Table 2 Evaluation of each modification in tenfold cross-validation before CWGAN

Full size table

Table 3 Evaluation of each modification in tenfold cross-validation after CWGAN

Full size table

Independent test results

Profiling the independent dataset which is orthogonal to training set, the results in Table 4 were consistent with the training results (Table 1), which illustrated the robustness of our predictor. Additionally, the realistic and predicted lysine modification types elucidated the similar mechanisms constant with cross-validation results, which provided an effective way to inform the possibly functional connections among different types (Fig. 4, Table 3 in Additional file: S3). The value of Acc was 0.8549, MCC was 0.8330, CEN was 0.2250 and E_I was 0.1451 after CWGAN in the independent cohort. Table 5 and 6 demonstrated the better predictive performance after CWGAN for each modification type compared without CWGAN. Figure 5 enumerated ROC curves for each modification and the high AUCs suggested that MultiLyGAN harbored excellent predictive ability for the unseen data. In contract to only RF and RF without augmented data, there was a significant improvement in PCC + CWGAN + RF (Table 4 in Additional file: S3). For S₁ and S₃, PCC + CWGAN + RF harbored more precise prediction than PCC + CGAN + RF. The CWGAN and CGAN showed no discriminative difference in the remaining types.

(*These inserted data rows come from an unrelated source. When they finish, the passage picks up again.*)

(** ** [SnmpProfileRow] *)

Definition set_snmp_name v r := {|
  snmp_id := snmp_id r; snmp_name := v; snmp_vendor := snmp_vendor r;
  snmp_deviceType := snmp_deviceType r; snmp_model := snmp_model r;
  snmp_standard := snmp_standard r; snmp_oids := snmp_oids r; snmp_tables := snmp_tables r;
  snmp_isSystem := snmp_isSystem r; snmp_createdAt := snmp_createdAt r;
  snmp_updatedAt := snmp_updatedAt r
|}.
Definition set_snmp_vendor v r := {|
  snmp_id := snmp_id r; snmp_name := snmp_name r; snmp_vendor := v;
  snmp_deviceType := snmp_deviceType r; snmp_model := snmp_model r;
  snmp_standard := snmp_standard r; snmp_oids := snmp_oids r; snmp_tables := snmp_tables r;
  snmp_isSystem := snmp_isSystem r; snmp_createdAt := snmp_createdAt r;
  snmp_updatedAt := snmp_updatedAt r
|}.
Definition set_snmp_deviceType v r := {|
  snmp_id := snmp_id r; snmp_name := snmp_name r; snmp_vendor := snmp_vendor r;
  snmp_deviceType := v; snmp_model := snmp_model r; snmp_standard := snmp_standard r;
  snmp_oids := snmp_oids r; snmp_tables := snmp_tables r; snmp_isSystem := snmp_isSystem r;
  snmp_createdAt := snmp_createdAt r; snmp_updatedAt := snmp_updatedAt r
|}.
Definition set_snmp_model v r := {|
  snmp_id := snmp_id r; snmp_name := snmp_name r; snmp_vendor := snmp_vendor r;
  snmp_deviceType := snmp_deviceType r; snmp_model := v; snmp_standard := snmp_standard r;
  snmp_oids := snmp_oids r; snmp_tables := snmp_tables r; snmp_isSystem := snmp_isSystem r;
  snmp_createdAt := snmp_createdAt r; snmp_updatedAt := snmp_updatedAt r
|}.
Definition set_snmp_standard v r := {|
  snmp_id := snmp_id r; snmp_name := snmp_name r; snmp_vendor := snmp_vendor r;
  snmp_deviceType := snmp_deviceType r; snmp_model := snmp_model r; snmp_standard := v;
  snmp_oids := snmp_oids r; snmp_tables := snmp_tables r; snmp_isSystem := snmp_isSystem r;
  snmp_createdAt := snmp_createdAt r; snmp_updatedAt := snmp_updatedAt r
|}.
Definition set_snmp_oids v r := {|
  snmp_id := snmp_id r; snmp_name := snmp_name r; snmp_vendor := snmp_vendor r;
  snmp_deviceType := snmp_deviceType r; snmp_model := snmp_model r;
  snmp_standard := snmp_standard r; snmp_oids := v; snmp_tables := snmp_tables r;
  snmp_isSystem := snmp_isSystem r; snmp_createdAt := snmp_createdAt r;
  snmp_updatedAt := snmp_updatedAt r
|}.
Definition set_snmp_tables v r := {|
  snmp_id := snmp_id r; snmp_name := snmp_name r; snmp_vendor := snmp_vendor r;
  snmp_deviceType := snmp_deviceType r; snmp_model := snmp_model r;
  snmp_standard := snmp_standard r; snmp_oids := snmp_oids r; snmp_tables := v;
  snmp_isSystem := snmp_isSystem r; snmp_createdAt := snmp_createdAt r;
  snmp_updatedAt := snmp_updatedAt r
|}.
Definition set_snmp_updatedAt v r := {|
  snmp_id := snmp_id r; snmp_name := snmp_name r; snmp_vendor := snmp_vendor r;
  snmp_deviceType := snmp_deviceType r; snmp_model := snmp_model r;
  snmp_standard := snmp_standard r; snmp_oids := snmp_oids r; snmp_tables := snmp_tables r;
  snmp_isSystem := snmp_isSystem r; snmp_createdAt := snmp_createdAt r; snmp_updatedAt := v
|}.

Table 4 Comparisons of independent test results after PCC, CGAN and CWGAN

Full size table

Table 5 Evaluation of each modification in independent test before CWGAN

Full size table

Table 6 Evaluation of each modification for independent test after CWGAN

Full size table

We investigated one case study on distinguishing two confusing modifications easily to be misclassified, which was illustrated in our paper. For example, Ubiquitination and Acetylation (Fig. 2) were reported they had a direct competition [42], and the opposing role between the two PLMs was successfully supported by mass spectrometric profiling [43]. Additionally, recent papers proposed that more complicated crosstalk mechanism was revealed referring to cell cycle regulation [44]. Therefore, the signaling pathways regulated by the two PLMs might affect the function of proteins, possibly leading to difficult identification. Therefore, it is essential to detect the true label. According to Fig. 1 of Additional file: S3, we showed the detailed mis-prediction results, and the thickness of each line was proportional to the number of misclassified samples. Aided by CWGAN, there was an apparent improvement on that fragments labelled as Ubiquitination were wrongly classified into Acetylation.

Data augmentation results

In addition to the improvement of predictive performance, we evaluated CGAN and CWGAN on loss variations in neural network training. This paper adopted the average distance to evaluate simulation data after GAN training. Firstly, the mean of all real data was calculated. Secondly, the Euclidean distance was calculated between the mean value of the simulated data and the real data for each category (modification) as the distance (Fig. 6a). CGAN's distances were all above 0.1, while CWGAN's distances of 6 categories were below 0.03, which indicated that CWGAN's synthetic data were more similar to the original real data. Distances of CGAN fluctuated, while CWGAN’s was stable in different categories.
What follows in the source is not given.